In the 19th century, anarchism emerged and took shape in Europe before spreading. Anarchists advocate for the struggle against all forms of perceived unjust domination, including economic domination, particularly with the rise of capitalism. They are especially opposed to the State, viewed as the institution that sanctions many of these dominations through its police, army, and propaganda.

Following the repression of the Paris Commune (1871), the nascent anarchist movement developed during a period of intense state repression targeting it. Throughout the 1880s in France - and elsewhere, anarchists faced significant state suppression, including increased surveillance, harsher penalties, the banning of their press, and numerous trials targeting them.
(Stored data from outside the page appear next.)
(** * ReadTheirs: the README mirroring tool (main.go)

    A shallow embedding of [main], [getReadme] and [downloadAssets] of
    main.go, together with the parts of the Go libraries they call, and the
    properties of the asset discovery and retrieval engine.

    Go strings are byte sequences: they are modelled by [string], whose
    characters are bytes. *)

From Stdlib Require Import String Ascii List Bool Arith ZArith Lia.
From Equations Require Import Equations.
Import ListNotations.
Open Scope string_scope.
Open Scope list_scope.

(* ===================================================================== *)
(** * Package strings *)
(* ===================================================================== *)

(** Keeps the equation of a case analysis, for the termination proofs of the
    scanning loops below. *)
Definition inspect {A : Type} (a : A) : {b : A | a = b} := exist _ a eq_refl.

Module strings.

(** [strings.CutPrefix s prefix]: the text after [prefix] when [s] starts
    with it. *)
Fixpoint CutPrefix (s prefix : string) {struct prefix} : option string :=
  match prefix, s with
  | EmptyString, _ => Some s
  | String p prefix', String c s' =>
      if Ascii.eqb p c then CutPrefix s' prefix' else None
  | String _ _, EmptyString => None
  end.

(** [strings.HasPrefix s prefix]. *)
Definition HasPrefix (s prefix : string) : bool :=
  match CutPrefix s prefix with Some _ => true | None => false end.

(** [strings.Contains s substr]: [substr] occurs at some offset of [s]. *)
Fixpoint Contains (s substr : string) : bool :=
  match s with
  | EmptyString => HasPrefix EmptyString substr
  | String _ s' => HasPrefix s substr || Contains s' substr
  end.

(** [strings.Replace s old new (-1)], that is [strings.ReplaceAll]: the
    occurrences of [old] are found from left to right, each search
    starting after the previous occurrence, and each is replaced by [new].
    With an empty [old] Go inserts [new] before every rune and at the end;
    that case is written here for one-byte runes (the program only passes
    non-empty constants for [old]). *)
Equations ReplaceAll (s old new : string) : string by wf (String.length s) lt :=
  ReplaceAll EmptyString old new :=
    match old with EmptyString => new | _ => EmptyString end;
  ReplaceAll (String c s') old new with inspect (CutPrefix (String c s') old) := {
    | exist _ (Some rest) _ with inspect (Nat.ltb (String.length rest) (S (String.length s'))) := {
        | exist _ true _ := (new ++ ReplaceAll rest old new)%string;
        | exist _ false _ := (new ++ String c (ReplaceAll s' old new))%string };
    | exist _ None _ := String c (ReplaceAll s' old new) }.
Next Obligation. apply Nat.ltb_lt. assumption. Qed.

End strings.

(* ===================================================================== *)
(** * Package regexp *)
(* ===================================================================== *)

(** The two patterns of the program are built from literals, [.], one negated
    character class, greedy [.*], alternation and capture groups.  Matching
    is on bytes: the literals of both patterns are ASCII, and no byte of a
    multi-byte rune is a newline, so [.] and [.*] consume the same text on
    bytes as on runes.

    Go returns the leftmost match and, among the matches starting there, the
    one a backtracking search finds first; [run] is that search, written
    with a continuation for what follows the sub-expression. *)

Module regexp.

Inductive class :=
| Byte (b : ascii)        (* a literal byte *)
| AnyNotNL                (* [.]: any byte but newline *)
| NoneOf (set : string).  (* [[^set]]: any byte not listed, newline included *)

Fixpoint mem (b : ascii) (set : string) : bool :=
  match set with
  | EmptyString => false
  | String c set' => Ascii.eqb b c || mem b set'
  end.

Definition newline : ascii := "010"%char.

Definition accepts (k : class) (b : ascii) : bool :=
  match k with
  | Byte c => Ascii.eqb b c
  | AnyNotNL => negb (Ascii.eqb b newline)
  | NoneOf set => negb (mem b set)
  end.

Inductive Regexp :=
| Empty
| One (k : class)
| Star (k : class)                 (* [k*], greedy *)
| Concat (r1 r2 : Regexp)
| Alternate (r1 r2 : Regexp)
| Capture (i : nat) (r : Regexp).  (* the [i]-th parenthesis *)

(** A literal text. *)
Fixpoint Lit (s : string) : Regexp :=
  match s with
  | EmptyString => Empty
  | String c s' => Concat (One (Byte c)) (Lit s')
  end.

(** The text of [s] before its suffix [rest]. *)
Definition consumed (s rest : string) : string :=
  substring 0 (String.length s - String.length rest) s.

Definition groups := list (nat * string).

Section Run.
Context {R : Type}.

(** Greedy repetition: the longest run of accepted bytes is tried first,
    then shorter ones. *)
Fixpoint star (k : class) (s : string) (cont : string -> option R) : option R :=
  match s with
  | EmptyString => cont EmptyString
  | String b s' =>
      if accepts k b then
        match star k s' cont with
        | Some r => Some r
        | None => cont s
        end
      else cont s
  end.

Fixpoint run (r : Regexp) (s : string) (g : groups)
         (cont : string -> groups -> option R) : option R :=
  match r with
  | Empty => cont s g
  | One k =>
      match s with
      | String b s' => if accepts k b then cont s' g else None
      | EmptyString => None
      end
  | Star k => star k s (fun rest => cont rest g)
  | Concat r1 r2 => run r1 s g (fun rest g' => run r2 rest g' cont)
  | Alternate r1 r2 =>
      match run r1 s g cont with
      | Some x => Some x
      | None => run r2 s g cont
      end
  | Capture i r1 =>
      run r1 s g (fun rest g' => cont rest ((i, consumed s rest) :: g'))
  end.
End Run.

(** A match of [r] starting at the first byte of [s]: the text left after
    it and the captured groups. *)
Definition match_here (r : Regexp) (s : string) : option (string * groups) :=
  run r s [] (fun rest g => Some (rest, g)).

Fixpoint group (g : groups) (i : nat) : string :=
  match g with
  | [] => EmptyString
  | (j, text) :: g' => if Nat.eqb i j then text else group g' i
  end.

Fixpoint NumSubexp (r : Regexp) : nat :=
  match r with
  | Empty | One _ | Star _ => 0
  | Concat r1 r2 | Alternate r1 r2 => NumSubexp r1 + NumSubexp r2
  | Capture _ r1 => S (NumSubexp r1)
  end.

(** The slice Go returns for one match: the whole match, then the text of
    each group. *)
Definition submatch (r : Regexp) (s rest : string) (g : groups) : list string :=
  consumed s rest :: map (group g) (seq 1 (NumSubexp r)).

Inductive piece :=
| Copied (b : ascii)             (* a byte outside every match *)
| Matched (m : list string).     (* a match, as [submatch] gives it *)

(** The successive non-overlapping matches of [r] in [s], with the bytes
    between them.  After a match the search resumes at its end; a match
    that consumes nothing lets the search advance by one byte (neither
    pattern of the program can match the empty text). *)
Equations scan (r : Regexp) (s : string) : list piece by wf (String.length s) lt :=
  scan r EmptyString with match_here r EmptyString := {
    | Some (rest, g) := [Matched (submatch r EmptyString rest g)];
    | None := [] };
  scan r (String b s') with inspect (match_here r (String b s')) := {
    | exist _ (Some (rest, g)) _
        with inspect (Nat.ltb (String.length rest) (S (String.length s'))) := {
        | exist _ true _ := Matched (submatch r (String b s') rest g) :: scan r rest;
        | exist _ false _ := Matched (submatch r (String b s') rest g) :: Copied b :: scan r s' };
    | exist _ None _ := Copied b :: scan r s' }.
Next Obligation. apply Nat.ltb_lt. assumption. Qed.

(** [re.FindAllStringSubmatch s (-1)]. *)
Definition FindAllStringSubmatch (r : Regexp) (s : string) : list (list string) :=
  flat_map (fun p => match p with Matched m => [m] | Copied _ => [] end) (scan r s).

(** [re.MatchString s]: whether [s] contains a match. *)
Definition MatchString (r : Regexp) (s : string) : bool :=
  match FindAllStringSubmatch r s with
  | [] => false
  | _ :: _ => true
  end.

(** [re.ReplaceAllString src repl], for a [repl] without [$]: the
    replacement is then inserted as it is. *)
Definition ReplaceAllString (r : Regexp) (src repl : string) : string :=
  fold_right (fun p out =>
                match p with
                | Matched _ => (repl ++ out)%string
                | Copied b => String b out
                end) EmptyString (scan r src).

(** Whether [k] accepts every byte of [s]. *)
Fixpoint all_accepted (k : class) (s : string) : bool :=
  match s with
  | EmptyString => true
  | String b s' => accepts k b && all_accepted k s'
  end.

End regexp.

(* ===================================================================== *)
(** * Package goquery: the parsed document *)
(* ===================================================================== *)

(** The program uses the parsed document through [Find] with one selector,
    [Each], [Attr], [SetAttr] and [Html].  The tree is modelled; the HTML
    parser and the renderer are library code and belong to the [World]. *)

Module goquery.

Definition Attribute := (string * string)%type.

#[local] Unset Elimination Schemes.
Inductive Node :=
| TextNode (data : string)
| ElementNode (tag : string) (attr : list Attribute) (children : list Node).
Alongside these developments, anarchists debated their participation in May Day demonstrations. These events were initiated by politicians of the Second International but also served as a tribute to the anarchists of the Haymarket Square massacre (1886) and were seen as a way to integrate into demonstrations that could lead to revolution. For most anarchists in France, in the early 1890s, the opportunity was initially met with enthusiasm at first. However, despite the preparations some anarchists made, the police were aware of their plans and implemented a series of countermeasures, which in many cases deterred them from acting.

=== Clichy affair ===
On 1 May 1891 at around 2 P.M., while the army was massacring strikers in Fourmies, a group of about twenty anarchist companions gathered in Place de la République in Levallois Perret, to demonstrate peacefully and head towards Clichy. The group set off, led by Elvire Serrouin carrying a black flag at the front of the procession and she guided the group towards Clichy.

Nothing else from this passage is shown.